Arguments pertinents
1. Droit au désistement : Le tribunal a reconnu le droit des demandeurs à se désister de leur action, conformément aux dispositions du Code de procédure civile. En effet, l'article 394 du Code de procédure civile stipule que "le désistement d'instance est un acte par lequel une partie renonce à poursuivre l'instance".
2. Acceptation du désistement : La BNP PARIBAS PERSONAL FINANCE a accepté le désistement, ce qui a permis au tribunal de déclarer ce désistement parfait. Cela souligne l'importance de l'accord entre les parties dans le cadre d'un désistement, comme le précise l'article 399 du même code : "Le désistement d'instance est parfait dès qu'il est accepté par l'autre partie".

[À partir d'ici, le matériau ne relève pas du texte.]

(** * The asynchronous gateway client of the inspection HMI

  A shallow embedding of [src/core/Types.h] and [src/core/GatewayClient.cpp]:
  the domain value types, the wire-to-domain conversion helpers, the
  connection bookkeeping of [GatewayClient], the dispatch of the one-shot
  calls, and the bodies of the upload, subscription and download threads.

  Conventions.  Fixed-width C++ integers are [Z] with the casts written out
  in [Cxx]; a [double] is a binary64 number and a [float] a binary32 number
  held as the double it widens to.  [QString] and [std::string] are
  [string]; [QByteArray] is a list of bytes.  A method of [GatewayClient] is
  a computation in the monad [M], which threads the object and collects
  what happens to the outside while it runs: queued signal emissions and
  thread starts and joins.  The two methods that join the monitor thread
  take what that thread stores into the liveness flag while they run.  The
  body of a spawned thread is a function from a script of what the file or
  the stream does to the signals the thread queues, in order. *)

From Stdlib Require Import ZArith List String Ascii Bool Lia Sorted.
From Stdlib.Strings Require Import Byte.
From Stdlib Require Import Floats DecimalString.
Import ListNotations.

Open Scope string_scope.
Open Scope list_scope.
Open Scope Z_scope.

(* A decimal literal denotes the double nearest to it, as in C++. *)
Set Warnings "-inexact-float".

(* ====================================================================== *)
(** ** C++ integer types *)
(* ====================================================================== *)

Module Cxx.

(** Reduction of a mathematical integer to a signed two's complement
    integer of [w] bits, as a narrowing [static_cast] performs it. *)
Definition wrap_signed (w : Z) (z : Z) : Z :=
  (z + 2 ^ (w - 1)) mod 2 ^ w - 2 ^ (w - 1).

Definition wrap_unsigned (w : Z) (z : Z) : Z := z mod 2 ^ w.

Definition to_int (z : Z) : Z := wrap_signed 32 z.
Definition to_qint64 (z : Z) : Z := wrap_signed 64 z.
Definition to_uint32 (z : Z) : Z := wrap_unsigned 32 z.

Definition INT_MAX : Z := 2 ^ 31 - 1.
Definition INT64_MAX : Z := 2 ^ 63 - 1.

(** A [double] is a binary64 number. *)
Definition double : Type := PrimFloat.float.
Definition zero : double := 0%float.

(** Rounding of a binary64 number to the nearest binary32 number, ties to
    even: 24 bits of precision, exponents up to 128, overflow to infinity. *)
Definition round_binary32 (d : PrimFloat.float) : PrimFloat.float :=
  SF2Prim
    match Prim2SF d with
    | S754_finite s m e => SpecFloat.binary_round 24 128 s m e
    | special => special
    end.

(** A [float] is a binary32 number.  It is held as the binary64 number of
    the same value, which is what [static_cast<double>] gives of it;
    [static_cast<float>] of a double rounds. *)
Record float : Type := { widen : PrimFloat.float }.

Definition to_double (f : float) : double := widen f.
Definition to_float (d : double) : float := {| widen := round_binary32 d |}.

Definition zerof : float := {| widen := 0%float |}.
Definition onef : float := {| widen := 1%float |}.

End Cxx.

(* ====================================================================== *)
(** ** The parts of Qt the client uses *)
(* ====================================================================== *)

Module Qt.

Definition QString : Type := string.
Definition QByteArray : Type := list byte.

(** [QString::fromStdString]: the text is carried over as it is. *)
Definition fromStdString (s : string) : QString := s.
Definition toStdString (s : QString) : string := s.

(** [QString::arg] applied to an unsigned number: its decimal digits. *)
Definition number (n : Z) : QString :=
  NilZero.string_of_uint (N.to_uint (Z.to_N n)).

(** [QDateTime] (Qt 6): either a value without valid date and time, as a
    default construction gives it, or an instant held as a [qint64] of
    milliseconds since the epoch.  The date and time of the local zone,
    which Qt derives from the milliseconds, are left out. *)
Inductive QDateTime : Type :=
| QDateTime_null
| QDateTime_msecs (msecs : Z).

Definition isNull (dt : QDateTime) : bool :=
  match dt with QDateTime_null => true | QDateTime_msecs _ => false end.

(** Whether a number fits a [qint64]. *)
Definition fits_qint64 (z : Z) : bool :=
  (- 2 ^ 63 <=? z) && (z <=? Cxx.INT64_MAX).

(** [setSecsSinceEpoch]: the seconds are multiplied by 1000
    ([qMulOverflow]); when the product does not fit a [qint64] the value
    is stripped of its validity instead, and [isNull()] holds of it. *)
Definition setSecsSinceEpoch (dt : QDateTime) (secs : Z) : QDateTime :=
  if fits_qint64 (secs * 1000) then QDateTime_msecs (secs * 1000)
  else QDateTime_null.

(** [toSecsSinceEpoch]: the milliseconds divided by 1000, as C++ divides.
    The conversions here ask it, and [toMSecsSinceEpoch], of no null
    value. *)
Definition toSecsSinceEpoch (dt : QDateTime) : Z :=
  match dt with
  | QDateTime_null => 0
  | QDateTime_msecs ms => Z.quot ms 1000
  end.

Definition toMSecsSinceEpoch (dt : QDateTime) : Z :=
  match dt with QDateTime_null => 0 | QDateTime_msecs ms => ms end.

(** The first [len] bytes of a buffer, all of it when it is shorter. *)
Fixpoint prefix (len : Z) (buf : list byte) : list byte :=
  match buf with
  | [] => []
  | b :: rest => if len <=? 0 then [] else b :: prefix (len - 1) rest
  end.

(** The bytes of a C string up to its terminating NUL. *)
Fixpoint qstrlen_prefix (str : list byte) : list byte :=
  match str with
  | [] => []
  | b :: rest => if Byte.eqb b x00 then [] else b :: qstrlen_prefix rest
  end.

(** [QByteArray::append(const char* str, len)]: the first [len] bytes, or,
    for a negative [len], the bytes up to the first NUL. *)
Definition append (a : QByteArray) (str : list byte) (len : Z) : QByteArray :=
  if len <? 0 then a ++ qstrlen_prefix str
  else a ++ prefix len str.

Definition size (a : QByteArray) : Z := Z.of_nat (List.length a).

Definition isEmpty (a : QByteArray) : bool :=
  match a with [] => true | _ :: _ => false end.

(** [QVector3D] and [QQuaternion]; a default quaternion is the identity. *)
Record QVector3D : Type := { v_x : Cxx.float; v_y : Cxx.float; v_z : Cxx.float }.
Record QQuaternion : Type :=
  { q_scalar : Cxx.float; q_x : Cxx.float; q_y : Cxx.float; q_z : Cxx.float }.

Definition QVector3D_default : QVector3D :=
  {| v_x := Cxx.zerof; v_y := Cxx.zerof; v_z := Cxx.zerof |}.
Definition QQuaternion_default : QQuaternion :=
  {| q_scalar := Cxx.onef; q_x := Cxx.zerof; q_y := Cxx.zerof;
     q_z := Cxx.zerof |}.

(** [QFileInfo(path).fileName()]: what follows the last slash. *)
Fixpoint fileName_from (acc : string) (path : string) : string :=
  match path with
  | EmptyString => acc
  | String c rest =>
      if Ascii.eqb c "/"%char then fileName_from rest rest
      else fileName_from acc rest
  end.

Definition fileName (path : QString) : QString := fileName_from path path.

(** A [QFile] as the upload thread sees it: whether [open] succeeds, the
    [size()] reported once opened, and the buffers the successive [read]
    calls will hand out before [atEnd()] holds.  An empty buffer in the
    script is a read that returned nothing. *)
Record QFile : Type := {
  opens : bool;
  file_size : Z;
  pending : list QByteArray
}.

(** [atEnd()], on what is still to be read. *)
Definition atEnd (to_read : list QByteArray) : bool :=
  match to_read with [] => true | _ :: _ => false end.

(** [read(maxSize)] hands out at most [maxSize] bytes of the next buffer. *)
Definition read (maxSize : Z) (next : QByteArray) : QByteArray :=
  prefix maxSize next.
Arguments read : simpl never.

End Qt.

(* ====================================================================== *)
(** ** The parts of gRPC the client uses *)
(* ====================================================================== *)

Module grpc.

Inductive StatusCode : Type :=
| OK | CANCELLED | UNKNOWN | INVALID_ARGUMENT | DEADLINE_EXCEEDED
| NOT_FOUND | ALREADY_EXISTS | PERMISSION_DENIED | RESOURCE_EXHAUSTED
| FAILED_PRECONDITION | ABORTED | OUT_OF_RANGE | UNIMPLEMENTED
| INTERNAL | UNAVAILABLE | DATA_LOSS | UNAUTHENTICATED.

Definition StatusCode_eqb (a b : StatusCode) : bool :=
  match a, b with
  | OK, OK | CANCELLED, CANCELLED | UNKNOWN, UNKNOWN
  | INVALID_ARGUMENT, INVALID_ARGUMENT
  | DEADLINE_EXCEEDED, DEADLINE_EXCEEDED | NOT_FOUND, NOT_FOUND
  | ALREADY_EXISTS, ALREADY_EXISTS | PERMISSION_DENIED, PERMISSION_DENIED
  | RESOURCE_EXHAUSTED, RESOURCE_EXHAUSTED
  | FAILED_PRECONDITION, FAILED_PRECONDITION | ABORTED, ABORTED
  | OUT_OF_RANGE, OUT_OF_RANGE | UNIMPLEMENTED, UNIMPLEMENTED
  | INTERNAL, INTERNAL | UNAVAILABLE, UNAVAILABLE | DATA_LOSS, DATA_LOSS
  | UNAUTHENTICATED, UNAUTHENTICATED => true
  | _, _ => false
  end.

Record Status : Type := {
  error_code : StatusCode;
  error_message : string
}.

Definition ok (st : Status) : bool := StatusCode_eqb (error_code st) OK.

(** A [ClientContext]: the deadline set on it, if any, in seconds from the
    moment of the call, and whether [TryCancel] was called. *)
Record ClientContext : Type := {
  deadline : option Z;
  cancelled : bool
}.

Definition ClientContext_new : ClientContext :=
  {| deadline := None; cancelled := false |}.

Definition TryCancel (c : ClientContext) : ClientContext :=
  {| deadline := deadline c; cancelled := true |}.

Definition set_deadline (c : ClientContext) (seconds : Z) : ClientContext :=
  {| deadline := Some seconds; cancelled := cancelled c |}.

(** A channel is known by its target; a stub by the channel it is bound to. *)
Record Channel : Type := { target : string }.
Record Stub : Type := { stub_channel : Channel }.

End grpc.

(* ====================================================================== *)
(** ** The wire schema, as far as the client reads and writes it *)
(* ====================================================================== *)

Module proto.

(** Modelled from the spec: the generated header [inspection_gateway.pb.h]
    is not among the sources.  The numeric values of the three wire
    enumerations are the ones [Types.h] mirrors ("Mirrors proto ErrorCode
    enum values", and likewise for the task phase and the event type); a
    wire enumeration value is any 32-bit integer. *)
Definition ErrorCode : Type := Z.
Definition ERROR_CODE_UNSPECIFIED : ErrorCode := 0.
Definition OK : ErrorCode := 1.
Definition INVALID_ARGUMENT : ErrorCode := 2.
Definition NOT_FOUND : ErrorCode := 3.
Definition TIMEOUT : ErrorCode := 4.
Definition BUSY : ErrorCode := 5.
Definition INTERNAL : ErrorCode := 6.
Definition UNAVAILABLE : ErrorCode := 7.
Definition CONFLICT : ErrorCode := 8.

Definition TaskPhase : Type := Z.
Definition TASK_PHASE_UNSPECIFIED : TaskPhase := 0.
Definition IDLE : TaskPhase := 1.
Definition LOCALIZING : TaskPhase := 2.
Definition PLANNING : TaskPhase := 3.
Definition EXECUTING : TaskPhase := 4.
Definition PAUSED : TaskPhase := 5.
Definition COMPLETED : TaskPhase := 6.
Definition FAILED : TaskPhase := 7.
Definition STOPPED : TaskPhase := 8.

Definition InspectionEventType : Type := Z.
Definition INSPECTION_EVENT_TYPE_UNSPECIFIED : InspectionEventType := 0.
Definition INFO : InspectionEventType := 1.
Definition WARN : InspectionEventType := 2.
Definition ERROR : InspectionEventType := 3.
Definition CAPTURED : InspectionEventType := 4.
Definition DEFECT_FOUND : InspectionEventType := 5.

(** The case labels of the three conversion switches. *)
Definition known_error_codes : list ErrorCode :=
  [OK; INVALID_ARGUMENT; NOT_FOUND; TIMEOUT; BUSY; INTERNAL; UNAVAILABLE;
   CONFLICT].
Definition known_task_phases : list TaskPhase :=
  [IDLE; LOCALIZING; PLANNING; EXECUTING; PAUSED; COMPLETED; FAILED; STOPPED].
Definition known_event_types : list InspectionEventType :=
  [INFO; WARN; ERROR; CAPTURED; DEFECT_FOUND].

(** [google::protobuf::Timestamp]: [seconds] is an int64, [nanos] an int32. *)
Record Timestamp : Type := { seconds : Z; nanos : Z }.

Record Result : Type := { code : ErrorCode; message : string }.

(** What an unset message field reads as. *)
Definition Result_default : Result :=
  {| code := ERROR_CODE_UNSPECIFIED; message := "" |}.

Record UploadCadChunk : Type := {
  upload_id : string;
  filename : string;
  data : list byte;
  chunk_index : Z;
  eof : bool
}.

Record UploadCadResponse : Type := { result : Result; model_id : string }.

Record MediaChunk : Type := { chunk_data : list byte }.

End proto.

3. Dépens : Le tribunal a décidé que les dépens de l'instance éteinte incombent à la partie qui se désiste, sauf meilleur accord des parties. Cela est en ligne avec l'article 696 du Code de procédure civile, qui prévoit que "les dépens sont à la charge de la partie qui succombe".
Interprétations et citations légales
- Code de procédure civile - Article 394 : Cet article établit le droit d'une partie à se désister de l'instance, ce qui est un principe fondamental du droit procédural. Le tribunal a appliqué cet article pour justifier le désistement des demandeurs.
- Code de procédure civile - Article 399 : Cet article précise que le désistement est parfait dès qu'il est accepté par l'autre partie. Le tribunal a constaté que la BNP PARIBAS avait accepté le désistement, ce qui a permis de clore l'instance.
- Code de procédure civile - Article 696 : Cet article traite des dépens et stipule que ceux-ci sont à la charge de la partie qui succombe. Le tribunal a appliqué cette règle en laissant les dépens à la charge des demandeurs, sauf meilleur accord.
En conclusion, cette ordonnance illustre l'application des principes de désistement dans le cadre du droit procédural français, tout en soulignant l'importance de l'accord entre les parties et la gestion des dépens.